Jury process takes place on-line or if Jurors are able to convene in person we accommodate that. In the future we hope to bring jurors to Milwaukee to review applications in person. We encourage applications from underserved communities, BIPOC, LGBTQIA+ artists, artists with disabilities, and those caring for dependents.
What We Fund
Projects that have a publicly accessible component
Projects could include exhibitions or installations held in temporary spaces, new publications, a series of events or performances, digital initiatives, public art projects, and other activities that are related to the visual arts
What We Do Not Fund
́An individual artist presenting exclusively their own work
́Projects that are part of the programming of a 501(c)3 non-profit arts organization
Projects at a commercial gallery
́Projects that do not offer an opportunity for free public engagement
Please read the eligibility and application guidelines closely prior to applying. These guidelines can be made available in alternative formats or languages. To make a request, or if you have questions, please contact us at apply@theopen.fund or (414) 226-1978.
Our 2022 Jurors
Pao Houa Her is a visual artist living in Minneapolis, Minnesota, USA. She works across multiple genres and technologies of photography to address Hmong identity and related notions of desire and belonging within the Hmong American community. Pao holds a BFA in Photography from the Minneapolis College of Art and Design, MN, and an MFA in Photography from Yale University, CT. She is the recipient of many prestigious fellowships and grants, and has exhibited extensively in Minnesota, as well as across the United States, and more recently, in Southeast Asia. Her work is included in this year’s Whitney Biennial 2022.
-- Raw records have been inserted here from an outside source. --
(** What a call of [stop_zone] that returns True has done. *)
Lemma stop_zone_true z s :
  (stop_zone z s).1 = true ->
  exists pin,
    zone_pins (zm s) !! z = Some pin /\
    levels (hw (stop_zone z s).2) !! pin = Some 1 /\
    active_zones (zm (stop_zone z s).2) = delete z (active_zones (zm s)) /\
    (forall zd, active_zones (zm s) !! z = Some zd ->
                task zd <> current_task (tasks s) ->
                task zd ∈ cancelled (tasks (stop_zone z s).2)) /\
    (forall relay,
        safety_relay (zm s) = Some relay ->
        is_Some (active_zones (zm s) !! z) ->
        size (active_zones (zm s)) = 1%nat ->
        levels (hw (stop_zone z s).2) !! relay = Some 1).
Proof.
  unfold stop_zone.
  destruct (zone_pins (zm s) !! z) as [pin|] eqn:Ep; [|done].
  destruct (pin_write pin 1 s) as [ok s1] eqn:E1.
  apply pin_write_inv in E1 as (Hz1 & _ & Ht1 & _ & _ & Hl1 & _).
  destruct ok; proj; [|done]. rewrite Hz1.
  set (s2 := match active_zones (zm s) !! z with
             | Some _ => _ | None => _ end).
  assert (hw s2 = hw s1 /\
          active_zones (zm s2) = delete z (active_zones (zm s)) /\
          safety_relay (zm s2) = safety_relay (zm s) /\
          (forall zd, active_zones (zm s) !! z = Some zd ->
                      task zd <> current_task (tasks s) ->
                      task zd ∈ cancelled (tasks s2)))
    as (Hh2 & Ha2 & Hr2 & Hc2).
  { subst s2. destruct (active_zones (zm s) !! z) as [zd|] eqn:Ea.
    - rewrite Ht1.
      destruct (negb (task zd =? current_task (tasks s))%nat) eqn:Hcur;
        proj; rewrite ?Hz1; (split; [done|]); (split; [done|]);
        (split; [done|]); intros zd' [= <-] Hne.
      + set_solver.
      + apply negb_false_iff, Nat.eqb_eq in Hcur. done.
    - split; [done|]. split; [by rewrite Hz1, delete_id|].
      split; [by rewrite Hz1|]. done. }
  assert (levels (hw s2) !! pin = Some 1) as Hpin
    by (rewrite Hh2, Hl1; apply lookup_insert_eq).
  rewrite Hr2.
  destruct (safety_relay (zm s)) as [relay|] eqn:Er.
  2: { intros _. exists pin. split; [done|]. split; [done|].
       split; [done|]. split; [done|]. done. }
  destruct (match active_zones (zm s) !! z with
            | Some _ => bool_decide (size (active_zones (zm s)) = 1%nat)
            | None => false
            end && no_active_zones s2) eqn:Hlast.
  - destruct (pin_write relay 1 s2) as [ok3 s3] eqn:E3. proj.
    pose proof (pin_release_releases _ _ _ _ E3) as Hrel.
    apply pin_write_inv in E3 as (Hz3 & _ & Ht3 & _ & _ & Hl3 & _).
    intros ->. exists pin. split; [done|].
    split; [by eapply releases_keeps|]. split; [by rewrite Hz3|].
    split; [intros zd Hzd Hne; rewrite Ht3; by eapply Hc2|].
    intros relay' [= <-] _ _. rewrite Hl3. apply lookup_insert_eq.
  - intros _. exists pin. split; [done|]. split; [done|].
    split; [done|]. split; [done|].
    intros relay' [= <-] [zd Hzd] Hsize. exfalso.
    rewrite Hzd in Hlast. rewrite bool_decide_true in Hlast by done.
    cbn [andb] in Hlast.
    assert (no_active_zones s2 = true); [|congruence].
    apply no_active_zones_spec. rewrite Ha2.
    apply map_size_empty_iff. rewrite map_size_delete_Some by eauto. lia.
Qed.

Lemma stop_zone_releases z s : releases s (stop_zone z s).2.
Proof.
  unfold stop_zone.
  destruct (zone_pins (zm s) !! z) as [pin|]; [|apply releases_refl].
  destruct (pin_write pin 1 s) as [ok s1] eqn:E1.
  apply pin_release_releases in E1.
  destruct ok; proj; [|exact E1].
  set (s2 := match active_zones (zm s1) !! z with
             | Some _ => _ | None => _ end).
  assert (hw s2 = hw s1) as Hh2.
  { subst s2. destruct (active_zones (zm s1) !! z); [|done].
    destruct (active_zones (zm s) !! z); [|done]. by destruct (negb _). }
  pose proof (releases_trans _ _ _ E1 (releases_same_hw _ _ Hh2)) as H12.
  destruct (safety_relay (zm s2)); [|exact H12].
  destruct (_ && _); [|exact H12].
  destruct (pin_write z0 1 s2) as [ok3 s3] eqn:E3. proj.
  eapply releases_trans; [exact H12|]. by eapply pin_release_releases.
Qed.

Lemma stop_each_releases ids success s :
  releases s (stop_each ids success s).2.
Proof.
  revert success s. induction ids as [|z ids IH]; intros success s.
  - apply releases_refl.
  - cbn [stop_each]. pose proof (stop_zone_releases z s) as H1.
    destruct (stop_zone z s) as [ok s1]. proj.
    eapply releases_trans; [exact H1 | apply IH].
Qed.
Daniela Lieja Quintanar is a Los Angeles-based curator and arts researcher. She is the Chief Curator and Director of Programming at Los Angeles Contemporary Exhibitions (LACE). Her curatorial practice takes inspiration from everyday spaces of political struggle and collective forms of knowledge production. Her research focuses on gestures of collective solidarity and organizing within the Americas. In 2018, she received the Andy Warhol Foundation Curatorial Research Grant for the exhibition Intergalactix:against isolation/contra el aislamiento (2021), which featured collaborative work across Central América, Mexico and their diasporas in the US. Lieja Quintanar has served as part of the curatorial team of the MexiCali Biennial 2018-19, and participated as the Project Coordinator and Contributing Curatorial Advisor for Below the Underground: Renegade Art and Action in the 1990s Mexico at the Armory Center for the Arts in Pasadena, Getty PST:LA/LA initiative. In 2016, she was Project Coordinator of La Sombra by Teresa Margolles for the Public Art Biennial CURRENT: LA Water. Some of her recent exhibitions include Unraveling Collective Forms(2019), CAVERNOUS: Young Joon Kwak & Mutant Salon (2018) and Emory Douglas: Bold Visual Language (2018 co-curated with Essence Harden) at LACE.
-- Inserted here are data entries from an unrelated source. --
(** * Self-modifying-code support for AArch64 litmus tests

    A shallow embedding of [litmus/libdir/_aarch64/self.c]: the two inline
    assembly statements [selfbar] and [getret], the GNU assembler's reading
    of their templates, the A64 encodings of the instructions they use, and
    a machine with split instruction and data caches on which they run. *)

From Stdlib Require Import ZArith List String Ascii Bool Lia DecimalString.
Import ListNotations.
Local Open Scope string_scope.
Local Open Scope Z_scope.

(** ** Extended asm statements, as written in the C source *)

Module AsmText.

(** The two escapes used in the C string literals: newline and tab. *)
Definition LF : string := String (ascii_of_nat 10) EmptyString.
Definition TAB : string := String (ascii_of_nat 9) EmptyString.

(** A GCC extended asm statement: template, output operands, input
    operands and clobbers.  An operand is a symbolic name with its
    constraint string. *)
Record asm_stmt := mk_asm {
  template : string;
  outputs : list (string * string);
  inputs : list (string * string);
  clobbers : list string
}.

(** [selfbar]: "dc cvau,%[p]\n\t" "dsb sy\n\t" "ic ivau,%[p]\n\t"
    "dsb sy\n\t" "isb" :: [p]"r"(p) : "memory". *)
Definition selfbar_asm : asm_stmt :=
  {| template :=
       ("dc cvau,%[p]" ++ LF ++ TAB) ++ ("dsb sy" ++ LF ++ TAB) ++
       ("ic ivau,%[p]" ++ LF ++ TAB) ++ ("dsb sy" ++ LF ++ TAB) ++ "isb";
     outputs := [];
     inputs := [("p", "r")];
     clobbers := ["memory"] |}.

(** [getret]: "adr %[x1],0f\n\t" "ldr %w[x2],[%[x1]]\n\t" "b 1f\n"
    "0:\n\t" "ret\n" "1:\n" : [x1] "=&r" (x1),[x2] "=&r" (r) : :
    "cc","memory". *)
Definition getret_asm : asm_stmt :=
  {| template :=
       ("adr %[x1],0f" ++ LF ++ TAB) ++ ("ldr %w[x2],[%[x1]]" ++ LF ++ TAB) ++
       ("b 1f" ++ LF) ++ ("0:" ++ LF ++ TAB) ++ ("ret" ++ LF) ++ ("1:" ++ LF);
     outputs := [("x1", "=&r"); ("x2", "=&r")];
     inputs := [];
     clobbers := ["cc"; "memory"] |}.

(** *** Register allocation of the operands

    The compiler picks a general register x0..x30 for every "r" operand.
    An early-clobber output ("=&r") shares its register with no other
    operand. *)
Definition allocation := list (string * nat).

Fixpoint lookup (name : string) (al : allocation) : option nat :=
  match al with
  | [] => None
  | (n, r) :: rest => if String.eqb n name then Some r else lookup name rest
  end.

Definition operand_names (a : asm_stmt) : list string :=
  (map fst (outputs a) ++ map fst (inputs a))%list.

Definition is_early_clobber (constraint : string) : bool :=
  match constraint with
  | String c1 (String c2 _) => Ascii.eqb c1 "=" && Ascii.eqb c2 "&"
  | _ => false
  end.

Definition general_reg (r : nat) : bool := Nat.ltb r 31.

Definition allocated (al : allocation) (name : string) : bool :=
  match lookup name al with
  | Some r => general_reg r
  | None => false
  end.

Definition distinct_from_others (a : asm_stmt) (al : allocation) (name : string) : bool :=
  forallb (fun other =>
             String.eqb other name ||
             negb (match lookup name al, lookup other al with
                   | Some r, Some r' => Nat.eqb r r'
                   | _, _ => true
                   end))
          (operand_names a).

Definition valid_allocation (a : asm_stmt) (al : allocation) : bool :=
  forallb (allocated al) (operand_names a) &&
  forallb (fun o => negb (is_early_clobber (snd o)) || distinct_from_others a al (fst o))
          (outputs a).

(** *** Operand substitution

    [%[name]] prints the operand's 64-bit register name, [%w[name]] its
    32-bit name; every other character is copied. *)
Definition dec (n : nat) : string := NilEmpty.string_of_uint (Nat.to_uint n).

Inductive subst_mode :=
| Copy
| Percent
| Modifier (m : ascii)
| Name (prefix : string) (acc : string).

Definition reg_prefix (m : ascii) : option string :=
  if Ascii.eqb m "w" then Some "w"
  else if Ascii.eqb m "x" then Some "x"
  else None.

Fixpoint substitute (al : allocation) (m : subst_mode) (s : string) : option string :=
  match s with
  | EmptyString => match m with Copy => Some EmptyString | _ => None end
  | String c rest =>
      match m with
      | Copy =>
          if Ascii.eqb c "%" then substitute al Percent rest
          else option_map (String c) (substitute al Copy rest)
      | Percent =>
          if Ascii.eqb c "[" then substitute al (Name "x" EmptyString) rest
          else if Ascii.eqb c "%" then option_map (String c) (substitute al Copy rest)
          else substitute al (Modifier c) rest
      | Modifier k =>
          if Ascii.eqb c "[" then
            match reg_prefix k with
            | Some p => substitute al (Name p EmptyString) rest
            | None => None
            end
          else None
      | Name p acc =>
          if Ascii.eqb c "]" then
            match lookup acc al, substitute al Copy rest with
            | Some r, Some out => Some (p ++ dec r ++ out)
            | _, _ => None
            end
          else substitute al (Name p (acc ++ String c EmptyString)) rest
      end
  end.

(** *** The assembler's reading of the substituted text *)

Definition is_blank (c : ascii) : bool := Ascii.eqb c " " || Ascii.eqb c "009".

Fixpoint split_on (sep : ascii) (cur : string) (s : string) : list string :=
  match s with
  | EmptyString => [cur]
  | String c rest =>
      if Ascii.eqb c sep then cur :: split_on sep EmptyString rest
      else split_on sep (cur ++ String c EmptyString) rest
  end.

Fixpoint drop_blanks (s : string) : string :=
  match s with
  | String c rest => if is_blank c then drop_blanks rest else s
  | EmptyString => EmptyString
  end.

Fixpoint rev_string (acc s : string) : string :=
  match s with
  | EmptyString => acc
  | String c rest => rev_string (String c acc) rest
  end.

Definition trim (s : string) : string :=
  rev_string EmptyString (drop_blanks (rev_string EmptyString (drop_blanks s))).

(** Mnemonic and operand field of a statement: split at the first blank. *)
Fixpoint split_mnemonic (acc : string) (s : string) : string * string :=
  match s with
  | EmptyString => (acc, EmptyString)
  | String c rest =>
      if is_blank c then (acc, rest)
      else split_mnemonic (acc ++ String c EmptyString) rest
  end.

Definition parse_nat (s : string) : option nat :=
  match s with
  | EmptyString => None
  | _ => option_map Nat.of_uint (NilEmpty.uint_of_string s)
  end.

(** A register name [x0]..[x30] or [w0]..[w30]. *)
Definition parse_reg (prefix : ascii) (s : string) : option nat :=
  match s with
  | String c num =>
      if Ascii.eqb c prefix then
        match parse_nat num with
        | Some r => if general_reg r then Some r else None
        | None => None
        end
      else None
  | EmptyString => None
  end.

(** A base-register address [[xN]]. *)
Definition parse_base (s : string) : option nat :=
  match s with
  | String c rest =>
      if Ascii.eqb c "[" then
        match rev_string EmptyString rest with
        | String c' inner =>
            if Ascii.eqb c' "]" then parse_reg "x" (rev_string EmptyString inner)
            else None
        | EmptyString => None
        end
      else None
  | EmptyString => None
  end.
Nat Pyper is an alphabet artist. In their work and writing, they use language as a sieve and they push the body through it. Their visual work has shown at Chuquimarca Projects, Gene Siskel Film Center, and RUSCHWOMAN in Chicago, Vox Populi in Philadelphia, and Printed Matter in New York City. Their written work has been published by Are.na, Draw Down Books, Drawstring Magazine, GenderFail, Inga Books, Martian Press, Queer.Archive.Work, and the Walker Art Center. They received their MFA from the Yale School of Art. They are currently a 2021-22 HATCH Artist Resident at the Chicago Artists Coalition.